Within this worldview there is no separation of the physical and the divine, the Abrahamic duopoly of the exoteric public or mundane world with the esoteric private or spiritual world does not figure into it.   Man is an equal part of nature.  The divine is within the physical.   Each of the 3 circles contains the abstract intellectual (trans-rational), real world physical (rational) and spiritual (supra-rational) elements.

There is no starker differentiation than around sex,  within Christianity it is the carnal knowledge that causes original sin where Adam and Eve become aware of nakedness, it is predicated that wild natural energy (femininity?) must be controlled by authoritarian energy (masculinity?).   Within the Gewessi (and the wider pagan world) the only duopoly is of the masculine and feminine energy, the Lord and Lady of the Greenwood.  To become whole the two energies need to be balanced.   Thus it is possible for sex to be a spiritual act, the great rite, which creates new life but only when both are in equal harmony.

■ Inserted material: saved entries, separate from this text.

(** X13. Bookmarking a question that is not bookmarked and then removing
    the bookmark gives back the list of bookmarks.  The card and the
    library entry stay: the card is the one the question had, or else a
    new one due at the time of bookmarking, and the library holds the entry
    it had for the id, or else the question. *)
Theorem toggleBookmark_twice :
  forall (now later : Number) (q : Question) (st : AppState),
    isBookmarked q st = false ->
    let st1 := toggleBookmark now q st in
    let st2 := toggleBookmark later q st1 in
    isBookmarked q st1 = true /\
    bookmarks st1 = bookmarks st ++ [q] /\
    bookmarks st2 = bookmarks st /\
    srsStates st2 !! q_id q
    = Some (default (freshCard (q_id q) now) (srsStates st !! q_id q)) /\
    questionLibrary st2 !! q_id q
    = Some (default q (questionLibrary st !! q_id q)) /\
    masteryCards st2 = masteryCards st.
Proof.
  intros now later q st Hnot st1 st2.
  unfold isBookmarked in Hnot.
  assert (E1 : st1 = {| bookmarks := bookmarks st ++ [q];
                        questionLibrary := addToLibrary [q] (questionLibrary st);
                        srsStates :=
                          match srsStates st !! q_id q with
                          | Some _ => srsStates st
                          | None => <[ q_id q := freshCard (q_id q) now ]> (srsStates st)
                          end;
                        masteryCards := masteryCards st |}).
  { unfold st1, toggleBookmark. rewrite Hnot. reflexivity. }
  assert (E2 : st2 = {| bookmarks := bookmarks st;
                        questionLibrary := questionLibrary st1;
                        srsStates := srsStates st1;
                        masteryCards := masteryCards st1 |}).
  { unfold st2, toggleBookmark. rewrite E1. cbn [bookmarks].
    rewrite existsb_snoc_self, List.filter_app, (filter_other_ids _ _ Hnot).
    cbn [List.filter]. rewrite String.eqb_refl. cbn [negb].
    rewrite app_nil_r. reflexivity. }
  split; [ unfold isBookmarked; rewrite E1; apply existsb_snoc_self | ].
  split; [ rewrite E1; reflexivity | ].
  rewrite E2. cbn [bookmarks srsStates questionLibrary masteryCards].
  rewrite E1. cbn [bookmarks srsStates questionLibrary masteryCards].
  split; [ reflexivity | ]. split; [ | split; [ | reflexivity ] ].
  - destruct (srsStates st !! q_id q) as [ s | ] eqn:Es.
    + rewrite Es. reflexivity.
    + rewrite lookup_insert_eq. reflexivity.
  - unfold addToLibrary. cbn [fold_left].
    destruct (questionLibrary st !! q_id q) as [ q0 | ] eqn:Eq.
    + rewrite Eq. reflexivity.
    + rewrite lookup_insert_eq. reflexivity.
Qed.

Lemma toggleBookmark_twice_witness :
  bookmarks (toggleBookmark (JS.of_Z 2000) (exampleQuestion "q-1")
               (toggleBookmark (JS.of_Z 1000) (exampleQuestion "q-1") initialAppState))
  = bookmarks initialAppState.
Proof.
  apply (toggleBookmark_twice (JS.of_Z 1000) (JS.of_Z 2000) (exampleQuestion "q-1")
           initialAppState).
  reflexivity.
Defined.

Lemma in_ids_filter (id : string) (f : Question -> bool) (l : list Question) :
  In id (map q_id (List.filter f l)) -> In id (map q_id l).
Proof.
  rewrite !in_map_iff. intros (b & Hb & Hin).
  apply filter_In in Hin as [Hin _]. exists b. split; assumption.
Qed.

Lemma NoDup_ids_filter (f : Question -> bool) (l : list Question) :
  List.NoDup (map q_id l) -> List.NoDup (map q_id (List.filter f l)).
Proof.
  induction l as [ | b l IH ]; [ intros H; exact H | ].
  cbn [map List.filter]. intros H. inversion H as [ | x xs Hnotin Hnd ]; subst.
  destruct (f b); [ cbn [map]; constructor | ]; try apply IH; try exact Hnd.
  intros Hin. apply Hnotin. apply (in_ids_filter _ _ _ Hin).
Qed.

(** X14. Toggling a bookmark keeps the ids of the bookmarks distinct, and
    afterwards the question is bookmarked exactly when it was not
    before. *)
Theorem toggleBookmark_distinct_ids :
  forall (now : Number) (q : Question) (st : AppState),
    List.NoDup (map q_id (bookmarks st)) ->
    List.NoDup (map q_id (bookmarks (toggleBookmark now q st))) /\
    isBookmarked q (toggleBookmark now q st) = negb (isBookmarked q st).
Proof.
  intros now q st Hnd. unfold isBookmarked, toggleBookmark.
  destruct (existsb (fun b => String.eqb (q_id b) (q_id q)) (bookmarks st)) eqn:Ex;
    cbn [bookmarks negb].
  - split; [ apply NoDup_ids_filter; exact Hnd | ].
    apply not_true_is_false. intros H.
    apply existsb_exists in H as (b & Hin & Hb).
    apply filter_In in Hin as [_ Hf]. rewrite Hb in Hf. discriminate.
  - split; [ | apply existsb_snoc_self ].
    rewrite map_app. cbn [map].
    apply (Permutation_NoDup (Permutation_cons_append (map q_id (bookmarks st)) (q_id q))).
    constructor; [ | exact Hnd ]. intros Hin.
    apply in_map_iff in Hin as (b & Hb & Hin).
    assert (Ht : existsb (fun b => String.eqb (q_id b) (q_id q)) (bookmarks st) = true).
    { apply existsb_exists. exists b. split; [ exact Hin | ].
      rewrite Hb. apply String.eqb_refl. }
    rewrite Ht in Ex. discriminate.
Qed.

Lemma toggleBookmark_distinct_ids_witness :
  List.NoDup (map q_id (bookmarks (toggleBookmark (JS.of_Z 1000) (exampleQuestion "q-2")
                                     (toggleBookmark (JS.of_Z 1000) (exampleQuestion "q-1")
                                        initialAppState)))).
Proof.
  apply (toggleBookmark_distinct_ids (JS.of_Z 1000) (exampleQuestion "q-2")
           (toggleBookmark (JS.of_Z 1000) (exampleQuestion "q-1") initialAppState)).
  cbn. repeat constructor; cbn; intuition discriminate.
Defined.

(** *** Mastery cards *)

Lemma again_card (t : Z) (c : SRSState) :
  let s := updateSRS_card (JS.of_Z t) c again in
  cardId s = cardId c /\ interval s = JS.n0 /\ repetitions s = JS.n0 /\
  nextReview s = JS.of_Z t /\ isDue (JS.of_Z t) s = true.
Proof.
  intros s. unfold s, isDue. rewrite updateSRS_card_unfold.
  cbn [cardId interval repetitions nextReview Spec.intervalDays' Spec.repetitionCount'].
  change (Spec.daysToMs JS.n0) with JS.n0.
  destruct (of_Z_not_negative_zero t) as [Hnz Hnan].
  rewrite (add_zero_r _ Hnz).
  repeat split; try reflexivity. apply leb_refl. exact Hnan.
Qed.
(** C9, as stated, fails: two records of March have the categories
    ["A"] and ["a"], which are distinct, and the pie chart has a single
    pair, labelled ["A"], that counts both; ["a"] labels no pair. *)
Lemma piechart_case_counterexample :
  let w := Sample.world_of [Sample.upper_a; Sample.lower_a] in
  category Sample.upper_a <> category Sample.lower_a /\
  fst (Server.piechart Sample.march w) =
    Ok (mkResponse 200 (BChart [("A", 2)])).
Proof. intros w. split; [discriminate | reflexivity]. Qed.

(** ** Bar chart *)

Section BarChartFacts.

Import Text SQL Spec.

Lemma insert_sorted_perm (g : string * Z) (c : chart) :
  Permutation (insert_sorted g c) (g :: c).
Proof.
  induction c as [|h c IH]; simpl; [apply Permutation_refl|].
  destruct (coll_leb (fst g) (fst h)); [apply Permutation_refl|].
  eapply perm_trans; [apply perm_skip, IH | apply perm_swap].
Qed.

Lemma order_by_id_perm (c : chart) : Permutation (order_by_id c) c.
Proof.
  induction c as [|g c IH]; simpl; [apply perm_nil|].
  eapply perm_trans; [apply insert_sorted_perm | now apply perm_skip].
Qed.

Lemma counts_perm (c c' : chart) :
  Permutation c c' -> counts c = counts c'.
Proof. induction 1; simpl; lia. Qed.

Lemma price_range_in_ranges (r : row) : In (price_range r) ranges.
Proof.
  unfold price_range.
  repeat match goal with
         | |- context [if ?b then _ else _] => destruct b
         end; simpl; tauto.
Qed.

(** On the ten labels the collation is plain equality. *)
Lemma coll_eqb_ranges (a b : string) :
  In a ranges -> In b ranges -> coll_eqb a b = (a =? b)%string.
Proof.
  intros Ha Hb. simpl in Ha, Hb.
  repeat (destruct Ha as [<- | Ha]); try contradiction;
    repeat (destruct Hb as [<- | Hb]); try contradiction; reflexivity.
Qed.

Lemma tally_map {A} (f : A -> string) (label : string) (l : list A) :
  tally label (map f l) =
  Z.of_nat (List.length (filter (fun x => coll_eqb label (f x)) l)).
Proof.
  unfold tally. f_equal.
  induction l as [|x l IH]; simpl; [reflexivity|].
  destruct (coll_eqb label (f x)); simpl; now rewrite IH.
Qed.

Lemma between_spec (lo hi : Z) (r : row) :
  between lo hi r = true <-> lo * 100 <= price r <= hi * 100.
Proof. unfold between. rewrite andb_true_iff, !Z.leb_le. tauto. Qed.

(** A whole, non-negative price is labelled ['901-above'] exactly
    when it exceeds 900. *)
Lemma price_range_whole_above (r : row) (units : Z) :
  price r = units * 100 -> 0 <= units ->
  (price_range r = "901-above" <-> 900 < units).
Proof.
  intros Hp Hu. unfold price_range.
  repeat match goal with
         | |- context [if between ?lo ?hi r then _ else _] =>
             let E := fresh "E" in
             destruct (between lo hi r) eqn:E;
             [ apply between_spec in E
             | apply not_true_iff_false in E; rewrite between_spec in E ]
         end;
    (split; [intros H; try discriminate H | intros H]); try lia.
  reflexivity.
Qed.

End BarChartFacts.

(** X8. What does hold of the bar chart: on a valid month and a store
    that answers, every record of the month is counted once, under one
    of the ten labels, namely the one the [CASE] expression gives it,
    and a label with no record is left out. *)
Lemma barchart_counts_every_record
    (q : query) (w : world) (name : string) (k : Z) :
  Spec.month_number name k ->
  q_month q = Some (QStr name) ->
  db_up w = true ->
  let rows := Spec.of_month k (table w) in
  exists c,
    fst (Server.barchart q w) = Ok (mkResponse 200 (BChart c)) /\
    Spec.counts c = Spec.count rows /\
    forall label n, In (label, n) c ->
      In label Spec.ranges /\ 1 <= n /\
      n = Spec.count
            (filter (fun r => (SQL.price_range r =? label)%string) rows).
Proof.
  intros Hname Hmonth Hup rows.
  destruct (barchart_run q w name k Hname Hmonth Hup) as (w' & Hrun & _).
  rewrite Hrun. eexists. split; [reflexivity|].
  change (filter (SQL.in_month k) (table w)) with rows.
  destruct (group_count_spec (map SQL.price_range rows))
    as (_ & _ & Hpair & Hsum).
  cbv zeta in Hpair, Hsum. split.
  - rewrite (counts_perm _ _ (order_by_id_perm _)), Hsum.
    unfold Spec.count. now rewrite length_map.
  - intros label n Hin.
    apply (Permutation_in _ (order_by_id_perm _)) in Hin.
    destruct (Hpair label n Hin) as (Hl & Hn & H1).
    assert (Hr : In label Spec.ranges).
    { apply in_map_iff in Hl as (r & <- & _). apply price_range_in_ranges. }
    split; [exact Hr|]. split; [exact H1|].
    rewrite Hn, tally_map. unfold Spec.count. do 2 f_equal.
    apply filter_ext. intros r.
    rewrite (coll_eqb_ranges _ _ Hr (price_range_in_ranges r)).
    apply String.eqb_sym.
Qed.

(** C2 fails on the code: a record of March priced 100.50, which does
    not exceed 900 and lies in none of the ten ranges, is counted under
    ['901-above'], the [ELSE] of the [CASE] expression. *)
Theorem barchart_price_between_ranges :
  let w := Sample.world_of [Sample.between_ranges] in
  price Sample.between_ranges = 10050 /\
  Text.decimal_text (price Sample.between_ranges) = "100.50" /\
  SQL.price_range Sample.between_ranges = "901-above" /\
  fst (Server.barchart Sample.march w) =
    Ok (mkResponse 200 (BChart [("901-above", 1)])).
Proof. intros w. repeat split; reflexivity. Qed.

(** ** The combined endpoint *)

Section CombinedFacts.

Import Server.
(** * Document ingestion pipeline: extraction cascade, chunker, storage ids

    A shallow embedding of the Python services under [backend/services]
    ([document_processor.py], [pdf_processor.py], [vector_store.py]) and the
    properties of the ingestion pipeline proved about it.

    Conventions.
    - A Python [str] is a list of characters; a character is a code point
      in the range 0..255, written as an [ascii].
    - A Python [int] is a [Z]; list indices produced by [enumerate] are [nat].
    - A [while] loop is a [Fixpoint] on a fuel argument: one unit of fuel per
      evaluation of the loop condition, [None] (or [OutOfFuel]) when the fuel
      runs out before the loop exits.
    - The libraries the services call (pypdf, pdf2image, pytesseract, PIL,
      python-docx, python-pptx, chromadb) are outside the repository: what
      they return for a given file is an input of the model. *)

From Stdlib Require Import ZArith Ascii String List Lia Bool.
From stdpp Require Import base list gmap strings pretty.

Local Open Scope Z_scope.

(** ** The Python runtime operations the services use *)

Module Py.

Definition str : Type := list ascii.

(** A string literal of the source. *)
Definition lit (s : string) : str := list_ascii_of_string s.

(** [len(s)] *)
Definition len {A} (s : list A) : Z := Z.of_nat (length s).

(** Truth value of a sequence: [if s:] holds when [s] is not empty. *)
Definition truthy {A} (s : list A) : bool :=
  match s with [] => false | _ :: _ => true end.

(** [c.isspace()], which is also the class [\s] of [re] on [str] patterns:
    TAB..CR, FS..US, SPACE, NEL and NBSP among the code points below 256. *)
Definition isspace (c : ascii) : bool :=
  let n := N_of_ascii c in
  (((9 <=? n) && (n <=? 13)) || ((28 <=? n) && (n <=? 32))
   || (n =? 133) || (n =? 160))%N.

Fixpoint lstrip (s : str) : str :=
  match s with
  | c :: s' => if isspace c then lstrip s' else s
  | [] => []
  end.

Definition rstrip (s : str) : str := rev (lstrip (rev s)).

(** [s.strip()] *)
Definition strip (s : str) : str := rstrip (lstrip s).

(** Index adjustment of a slice bound against a sequence of length [n]
    (step 1): a negative bound counts from the end, and every bound is
    clipped to [0..n]. *)
Definition adjust_index (n i : Z) : Z :=
  if i <? 0 then (if i + n <? 0 then 0 else i + n)
  else if n <? i then n else i.

(** [s[start:stop]] *)
Definition slice {A} (s : list A) (start stop : Z) : list A :=
  let n := len s in
  let lo := adjust_index n start in
  let hi := adjust_index n stop in
  take (Z.to_nat (hi - lo)) (drop (Z.to_nat lo) s).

The circle of Annwn indicates that these are the primal raw materials that form the basis of the higher circles.  The circle of Abred suggests there can be a spiritual joy in understanding and allowing our earthy animal nature out as it can bring us closer to nature in it's wider context.  The description of the cycle of Gwynvyd also suggests that the greatest acts need a balance of power, skill and knowledge.